[What is being asked] After reading the entries below, copy word for word the lines from the first through the line containing "n ++ g)) 0 with", and stop there.
*** Data section ***
(** C20: what reaches the server, gzip or not.  [encode_and_send] returns; every
    request it sent announces its own length and decodes to the JSON that was
    to be sent; the result is the server's answer to the last of them; they are
    at most twice the attempts of one round, and one fewer is the number of
    retries reported.  Without gzip nothing is compressed.  With gzip the
    client falls back exactly once, after an answer that rejects the encoding,
    and from then on never compresses again. *)
Theorem request_delivered gunzip url pieces sid n body stats raw raw_stats :
  0 <= base_delay (cl_retry c) -> 0 <= max_delay (cl_retry c) < 2 ^ 64 -> 0 <= max_retries (cl_retry c) < 2 ^ 31 ->
  match sid with Some id => valid_session_id id | None => true end = true ->
  (forall ps, gunzip (concat (gz_write ps ++ gz_finish ps)) = Some (concat ps)) ->
  length_z (concat pieces) < 2 ^ 64 -> length_z (concat (gz_write pieces ++ gz_finish pieces)) < 2 ^ 64 ->
  encode_body_with io_error disk gz_write gz_finish pieces true = inr (body, stats) ->
  encode_body_with io_error disk gz_write gz_finish pieces false = inr (raw, raw_stats) ->
  exists rqs n' payload,
    encode_and_send io_error server epoch (fun _ => true) c disk gz_write gz_finish url pieces sid n
      = (Some (match outcome_of (server (net_sent n')) (length_z rqs - 1) with
               | inl (e, k) => inl (e, k, payload)
               | inr (r, k) => inr (r, k, payload)
               end), n')
    /\ net_sent n' = net_sent n ++ rqs /\ (0 < length rqs)%nat
    /\ length_z rqs <= 2 * (max_retries (cl_retry c) + 1)
    /\ json_bytes payload = length_z (concat pieces)
    /\ (net_gzip n = false -> net_gzip n' = false /\ Forall (faithful gunzip (concat pieces) false) rqs)
    /\ (net_gzip n = true ->
        exists g p, rqs = g ++ p /\ (0 < length g)%nat /\ Forall (faithful gunzip (concat pieces) true) g
          /\ Forall (faithful gunzip (concat pieces) false) p
          /\ net_gzip n' = match outcome_of (server (net_sent n ++ g)) 0 with
                           | inl (e, _) => negb (gzip_is_unsupported e)
                           | inr _ => true
                           end
          /\ (net_gzip n' = true <-> p = [])).
Proof.
  intros Hb Hm Hr Hs Hgz Hl1 Hl2 Eg Er.
  destruct (encode_body_spec _ _ _ _ Hl1 Hl2 Eg) as (B1 & B2 & B3 & B4).
  destruct (encode_body_spec _ _ _ _ Hl1 Hl2 Er) as (R1 & R2 & R3 & R4).
  pose proof (fun n b gzip => send_round gunzip url pieces sid n b gzip Hb Hm (proj1 Hr) Hs Hgz) as Send.
  unfold encode_and_send. destruct (net_gzip n) eqn:Hn.
  2: { rewrite Er. destruct (Send n raw false R1 R2) as (g & n1 & -> & Es & E3 & E4 & E5). exists g, n1, raw_stats.
       split_and!; try done; [by destruct (outcome_of _ _) as [[]|[]]|unfold length_z in *; lia|lia|].
       intros _. by rewrite E3, Hn. }
  rewrite Eg. destruct (Send n body true B1 B2) as (g & n1 & -> & Es & E3 & E4 & E5).
  rewrite Es.
  destruct (outcome_of (server (net_sent n ++ g)) (length_z g - 1)) as [[e k]|[r k]] eqn:Eo.
  2: { exists g, n1, stats. rewrite Es, Eo. split_and!; try done; [unfold length_z in *; lia|lia|].
       intros _. exists g, []. rewrite app_nil_r, E3, Hn. split_and!; try done; [unfold length_z in *; lia|].
       rewrite (outcome_count _ 0 (length_z g - 1)), Eo. by split. }
  assert (k = length_z g - 1) as -> by (rewrite (outcome_count _ _ 0) in Eo; destruct (outcome_of _ 0) as [[]|[]]; congruence).
  assert (outcome_of (server (net_sent n ++ g)) 0 = inl (e, 0)) as Eo0 by (by rewrite (outcome_count _ 0 (length_z g - 1)), Eo).
  destruct (gzip_is_unsupported e) eqn:Eu; cbn [andb].
  2: { exists g, n1, stats. rewrite Es, Eo. split_and!; try done; [unfold length_z in *; lia|lia|].
       intros _. exists g, []. rewrite app_nil_r, E3, Hn, Eo0, Eu. split_and!; try done. unfold length_z in *; lia. }
  rewrite Er. destruct (Send (mk_net (net_sent n ++ g) (net_slept n1) (net_sequence n1) false) raw false R1 R2)
    as (p & n2 & -> & Es2 & F3 & F4 & F5). cbn [net_sent net_gzip] in Es2, F3. rewrite <- app_assoc in Es2.
  assert (length_z (g ++ p) = length_z g + length_z p) as El by (unfold length_z; rewrite length_app; lia).
  exists (g ++ p), n2, raw_stats. split_and!; try done.
  - assert (sat_add 32 (sat_add 32 (length_z g - 1) 1) (length_z p - 1) = length_z (g ++ p) - 1) as Ek
      by (rewrite El; unfold sat_add, umax; lia).
    destruct (server (net_sent n2)) as [? ? ?|r]; cbn [outcome_of]; [|destruct (is_success _)]; by rewrite Ek.
  - unfold length_z in *. lia.
  - lia.
  - intros _. exists g, p. rewrite Eo0, Eu, F3. split_and!; try done; [unfold length_z in *; lia|].
    split; [done|]. intros ->. exfalso. unfold length_z in F4. cbn [length] in F4. lia.
Qed.
End Properties.

(** ** Concrete requests *)

Module ClientSample.
Definition client : ChatClient := mk_client (lit "http://h") (lit "key") (lit "m") (mk_retry_opts 2 40000000 200000000).
Definition net0 : Net := mk_net [] [] 0 true.
(** Busy once, then fine; compressed bodies are refused. *)
Definition server (sent : list HttpRequest) : Reply :=
  match list.last sent with
  | Some rq => if gzipped rq then Responded (mk_response 415 None [] [])
               else if (length sent <=? 2)%nat then Responded (mk_response 503 (Some (lit "1")) (lit "busy") [])
               else Responded (mk_response 200 None [] [])
  | None => Failed true false []
  end.
Definition gz_write (ps : list (list Z)) : list (list Z) := [[31]].
Definition gz_finish (ps : list (list Z)) : list (list Z) := ps.
Definition gunzip (b : list Z) : option (list Z) := match b with 31 :: b => Some b | _ => None end.
Definition pieces : list (list Z) := [lit "{"; lit "}"].
Definition epoch (sent : list HttpRequest) : Z := 1000 * Z.of_nat (length sent).
Definition sid : option str := Some (lit "s-1").
End ClientSample.
Lemma strings_back r : as_strings (JArr (map JStr r)) = Some r.
Proof. simpl. induction r as [|s r IH]; simpl; [done|]. by rewrite IH. Qed.

Lemma strings_ok r : Forall (Forall is_char) r -> value_ok js_number (JArr (map JStr r)).
Proof. intros Hr. apply value_ok_arr, List.Forall_map. exact Hr. Qed.

Definition with_models (r : list str) (f : SettingsFile) : SettingsFile :=
  mk_file (sf_provider f) (sf_model f) (Some r) (sf_small_model f) (sf_permissions f) (sf_sandbox f) (sf_context f)
    (sf_ui f) (sf_mcp_servers f) (sf_trusted_mcp_projects f).

Lemma saved_models path root root' f r :
  as_file root = Some f -> set_path path root [lit "models"] (JArr (map JStr r)) = Ok root' -> as_file root' = Some (with_models r f).
Proof.
  intros Hf Hs. destruct root as [| | | | | |l]; try discriminate Hs. injection Hs as <-. save_top 2%nat Hf.
  cbn [opt_field]. rewrite strings_back. cbn [mbind option_bind]. read_back. by injection Hf as <-.
Qed.

Lemma readable_inr fs p f : read_settings fs p = inr f -> readable fs p.
Proof.
  unfold read_settings, readable. destruct (read_at fs p) as [b| |]; try done.
  destruct (js_parse b) as [t|] eqn:E; [|done]. cbn [mbind option_bind]. destruct (as_file t) eqn:E2; [|done].
  intros _. right. eauto.
Qed.

(** The file after both writes of [write_model_keys]. *)
Lemma model_keys_file fs model r p fs' :
  Forall is_char model -> model <> [] -> Forall (Forall is_char) r -> readable fs p ->
  write_model_keys fs model r = (Ok p, fs') ->
  user_settings_path = Some p
  /\ (forall q, q <> p -> fs' !! q = fs !! q)
  /\ exists f, read_settings fs' p = inr f /\ sf_model f = Some model /\ sf_models f = Some r.
Proof.
  intros Hm Hne Hr Hread Hw. unfold write_model_keys in Hw. cbn [List.find EDITABLE fd_name String.eqb Ascii.eqb Bool.eqb eqb] in Hw.
  destruct (set_user_setting _ _ _) as [[p1| |] fs1] eqn:E1 in Hw; [|done..].
  assert (p1 = p) as ->.
  { apply set_raw_ok in E1 as [E1 _]. apply set_raw_ok in Hw as [E2 _]. congruence. }
  assert (mk_field "model" ["model"%string] "SC_MODEL" KModel ∈ EDITABLE) as Hin by apply list_elem_of_here.
  assert (fits (mk_field "model" ["model"%string] "SC_MODEL" KModel) (JStr model)) as Hfit by (exists model; done).
  destruct (saved_read _ _ _ _ _ Hin Hfit Hread E1) as (Hp & Hfs1 & m & Hf1).
  apply set_raw_ok in Hw as (_ & t & t' & Ht & Hs & ->). split; [done|].
  split; [intros q Hq; rewrite lookup_insert_ne by done; by apply Hfs1|].
  destruct (read_tree_file _ _ _ (readable_inr _ _ _ Hf1) Ht) as (Hok & m' & Hf).
  rewrite (user_file_inr _ _ _ Hf1) in Hf. exists (with_models r (with_mcp (save_in_file "model" (JStr model) (with_mcp (user_file fs p) m)) m')).
  split; [|done]. rewrite (written_back _ _ _ _ _ _ Ht Hok (lits_chars ["models"%string]) (strings_ok r Hr) Hs).
  by rewrite (saved_models _ _ _ _ _ Hf Hs).
Qed.

Lemma load_model fs p project f :
  user_settings_path = Some p -> components p <> components (project_settings_path project) -> read_settings fs p = inr f ->
  let l := env_layer (file_layers f (project_file fs project)) in
  settings_load fs project = resolve_settings fs project l /\ st_model (settings_load fs project) = l_model l
  /\ st_models (settings_load fs project) = roster (l_model l) (l_models l).
Proof.
  intros Hp Hne Hf l. rewrite (load_layers fs p project) by done. by rewrite (user_file_inr _ _ _ Hf).
Qed.
Fixpoint complete_loop (fuel : nat) (c : ChatClient) (rq : ChatCompletionRequest) (opts : CompleteOpts) (tag : option str)
    (zero total reported : Z) (n : Net) : list StreamEvent * option (ModelError + ModelResponse) * Net :=
  match fuel with
  | O => ([], None, n)
  | S fuel =>
      match send_json c rq (op_session_id opts) n with
      | (None, n) => ([], None, n)
      | (Some (inl (e, wire_retries, payload)), n) =>
          ([EvPayload (json_bytes payload) (wire_bytes payload)],
           Some (inl (MkModelError e (sat_add 32 total wire_retries))), n)
      | (Some (inr (r, wire_retries, payload)), n) =>
          let total := sat_add 32 total wire_retries in
          let head := [EvPayload (json_bytes payload) (wire_bytes payload); EvHeaders (elapsed (net_sent n))]
                      ++ report total reported in
          let reported := Z.max reported total in
          let again :=
            let zero := zero + 1 in
            let total := sat_add 32 total 1 in
            let '(evs, out, n) := complete_loop fuel c rq opts tag zero total (Z.max reported total)
                                    (sleep n (ZERO_SEMANTIC_STREAM_RETRY_BASE_DELAY * zero)) in
            (report total reported ++ evs, out, n) in
          let '(body, result) := consume_stream (response_items r) (op_idle_timeout opts) tag total consumed_new in
          match result with
          | inl failure =>
              if is_retryable_without_semantic_output failure && (zero <? MAX_ZERO_SEMANTIC_STREAM_RETRIES)
              then let '(evs, out, n) := again in (head ++ body ++ evs, out, n)
              else (head ++ body, Some (inl (sa_error failure)), n)
          | inr response =>
              if is_empty_stream_end response && (zero <? MAX_ZERO_SEMANTIC_STREAM_RETRIES)
              then let '(evs, out, n) := again in (head ++ body ++ evs, out, n)
              else (head ++ body,
                    Some (inr (MkResponse (mr_text response) (mr_reasoning response) (mr_tool_calls response)
                                 (mr_finish_reason response) (mr_usage response) total)), n)
          end
      end
  end.

Definition chat_complete (c : ChatClient) (messages : list WireMessage) (opts : CompleteOpts) (tools : list Tool) (n : Net) :=
  complete_loop (S (Z.to_nat MAX_ZERO_SEMANTIC_STREAM_RETRIES)) c (stream_request c messages opts tools) opts
    (Some (lit "think")) 0 0 0 n.

(** ** Lemmas: polling *)

(** What a stream still has to give. *)
Definition remaining (s : EventStream) : list Arrival :=
  map (Item ∘ inr) (es_pending s) ++ if es_done s then [] else arrivals (es_body s) (es_dec s) (es_fuser s).

Lemma poll_body_spec body : forall dec f a s,
  poll_body body dec f = (a, s) ->
  match a with
  | Some a => arrivals body dec f = a :: remaining s
  | None => arrivals body dec f = []
  end.
Proof.
  induction body as [|[bytes|text|] body IH]; intros dec f a s; cbn [poll_body arrivals].
  - destruct (sse_finish parse_chunk dec) as [chunks d]. cbn [fst].
    destruct (absorb chunks f []) as [[[e|] f1] pending].
    + intros [= <- <-]. unfold remaining. cbn. by rewrite app_nil_r.
    + destruct (fuser_finish json_error f1) as [evs f2]. unfold pop_pending. cbn [es_pending fst].
      destruct (pending ++ evs) as [|ev l]; intros [= <- <-]; [done|]. unfold remaining. cbn. by rewrite app_nil_r.
  - destruct (sse_feed parse_chunk dec bytes) as [chunks d]. destruct (absorb chunks f []) as [[[e|] f1] pending].
    + intros [= <- <-]. unfold remaining. cbn. by rewrite app_nil_r.
    + destruct pending as [|ev pending]; cbn [is_nil map app].
      * destruct (is_nil bytes); [apply IH|]. intros [= <- <-]. done.
      * intros [= <- <-]. done.
  - intros [= <- <-]. done.
  - intros [= <- <-]. done.
Qed.

Lemma poll_next_spec s a s' :
  poll_next s = (a, s') ->
  match a with Some a => remaining s = a :: remaining s' | None => remaining s = [] end.
Proof.
  unfold poll_next, pop_pending. destruct s as [body dec f [|ev pending] done_]; cbn.
  - destruct done_; [by intros [= <- <-]|]. intros E. apply poll_body_spec in E. exact E.
  - by intros [= <- <-].
Qed.

(** Polling gives the arrivals, one by one, and then ends. *)
Lemma poll_all_spec fuel : forall s, poll_all fuel s = take fuel (remaining s).
Proof.
  induction fuel as [|fuel IH]; intros s; [done|]. cbn [poll_all]. destruct (poll_next s) as [a s'] eqn:E.
  apply poll_next_spec in E. destruct a as [a|]; rewrite E; [by rewrite IH|done].
Qed.

(** ** Lemmas: the events of a body *)

Definition semantic_event (ev : AgentStreamEvent) : bool := match ev with TransportActivity => false | _ => true end.
Definition semantic_item (a : Arrival) : bool :=
  match a with Item (inr ev) => semantic_event ev | Item (inl _) => true | Stalled => false end.

Lemma fuser_semantic f c evs f' : fuser_apply json_error f c = (evs, f') -> Forall (fun ev => semantic_event ev = true) evs.
Proof.
  assert (forall l f, Forall (fun ev => semantic_event ev = true) (fst (apply_choices json_error f l))) as Hl.
  { induction l as [|ch l IH]; intros g; [constructor|]. cbn [apply_choices].
    assert (Forall (fun ev => semantic_event ev = true) (fst (apply_choice json_error g ch))) as H1.
    { assert (Forall (fun ev => semantic_event ev = true) (choice_events ch)) as Hc.
      { unfold choice_events, text_event. rewrite !list.Forall_app. split_and!.
        - destruct (d_content _) as [t|]; [|constructor]. destruct (is_nil t); repeat constructor.
        - destruct (d_reasoning_content _) as [t|]; [|destruct (d_reasoning _) as [t|]]; try destruct (is_nil t); repeat constructor.
        - apply list.Forall_fmap, list.Forall_true. intros d. unfold progress_event. cbn. by destruct (tcd_function d). }
      unfold apply_choice, flush. destruct (ch_finish_reason ch); [|exact Hc]. cbn [fu_finished].
      destruct (fu_finished g); cbn [fst]; [by rewrite app_nil_r|].
      rewrite !list.Forall_app. split; [done|]. split; [|by repeat constructor].
      apply list.Forall_fmap, list.Forall_true. by intros []. }
    destruct (apply_choice json_error g ch) as [o g1]. specialize (IH g1). destruct (apply_choices json_error g1 l) as [os g2].
    by apply list.Forall_app. }
  unfold fuser_apply. specialize (Hl (ck_choices c) f). destruct (apply_choices json_error f (ck_choices c)) as [out g].
  intros [= <- <-]. apply list.Forall_app. split; [|done]. destruct (ck_usage c); repeat constructor.
Qed.

Lemma finish_semantic f : Forall (fun ev => semantic_event ev = true) (fst (fuser_finish json_error f)).
Proof.
  unfold fuser_finish, flush. destruct (fu_finished f); [constructor|]. cbn [fst].
  apply list.Forall_app. split; [|by repeat constructor]. apply list.Forall_fmap, list.Forall_true. by intros [].
Qed.

(** Chunks without an error: their events, in order. *)
Lemma absorb_ok cs : forall f pending,
  absorb (map inr cs) f pending
  = let '(evs, f') := fuser_applies json_error f cs in (None, f', pending ++ evs).
Proof.
  induction cs as [|c cs IH]; intros f pending; cbn [map absorb fuser_applies]; [by rewrite app_nil_r|].
  destruct (fuser_apply json_error f c) as [evs f1]. rewrite IH. destruct (fuser_applies json_error f1 cs).
  by rewrite app_assoc.
Qed.

Lemma fuser_applies_app a b : forall f,
  fuser_applies json_error f (a ++ b)
  = let '(x, f1) := fuser_applies json_error f a in let '(y, f2) := fuser_applies json_error f1 b in (x ++ y, f2).
Proof.
  induction a as [|c a IH]; intros f; cbn [app fuser_applies]; [by destruct (fuser_applies json_error f b)|].
  destruct (fuser_apply json_error f c) as [evs f1]. rewrite IH. destruct (fuser_applies json_error f1 a) as [x f2].
  destruct (fuser_applies json_error f2 b). by rewrite app_assoc.
Qed.

Lemma applies_semantic cs : forall f, Forall (fun ev => semantic_event ev = true) (fst (fuser_applies json_error f cs)).
Proof.
  induction cs as [|c cs IH]; intros f; [constructor|]. cbn [fuser_applies].
  destruct (fuser_apply json_error f c) as [evs f1] eqn:E. apply fuser_semantic in E. specialize (IH f1).
  destruct (fuser_applies json_error f1 cs). by apply list.Forall_app.
Qed.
*** End of Data section ***
[Problem solution]
(** C20: what reaches the server, gzip or not.  [encode_and_send] returns; every
    request it sent announces its own length and decodes to the JSON that was
    to be sent; the result is the server's answer to the last of them; they are
    at most twice the attempts of one round, and one fewer is the number of
    retries reported.  Without gzip nothing is compressed.  With gzip the
    client falls back exactly once, after an answer that rejects the encoding,
    and from then on never compresses again. *)
Theorem request_delivered gunzip url pieces sid n body stats raw raw_stats :
  0 <= base_delay (cl_retry c) -> 0 <= max_delay (cl_retry c) < 2 ^ 64 -> 0 <= max_retries (cl_retry c) < 2 ^ 31 ->
  match sid with Some id => valid_session_id id | None => true end = true ->
  (forall ps, gunzip (concat (gz_write ps ++ gz_finish ps)) = Some (concat ps)) ->
  length_z (concat pieces) < 2 ^ 64 -> length_z (concat (gz_write pieces ++ gz_finish pieces)) < 2 ^ 64 ->
  encode_body_with io_error disk gz_write gz_finish pieces true = inr (body, stats) ->
  encode_body_with io_error disk gz_write gz_finish pieces false = inr (raw, raw_stats) ->
  exists rqs n' payload,
    encode_and_send io_error server epoch (fun _ => true) c disk gz_write gz_finish url pieces sid n
      = (Some (match outcome_of (server (net_sent n')) (length_z rqs - 1) with
               | inl (e, k) => inl (e, k, payload)
               | inr (r, k) => inr (r, k, payload)
               end), n')
    /\ net_sent n' = net_sent n ++ rqs /\ (0 < length rqs)%nat
    /\ length_z rqs <= 2 * (max_retries (cl_retry c) + 1)
    /\ json_bytes payload = length_z (concat pieces)
    /\ (net_gzip n = false -> net_gzip n' = false /\ Forall (faithful gunzip (concat pieces) false) rqs)
    /\ (net_gzip n = true ->
        exists g p, rqs = g ++ p /\ (0 < length g)%nat /\ Forall (faithful gunzip (concat pieces) true) g
          /\ Forall (faithful gunzip (concat pieces) false) p
          /\ net_gzip n' = match outcome_of (server (net_sent n ++ g)) 0 with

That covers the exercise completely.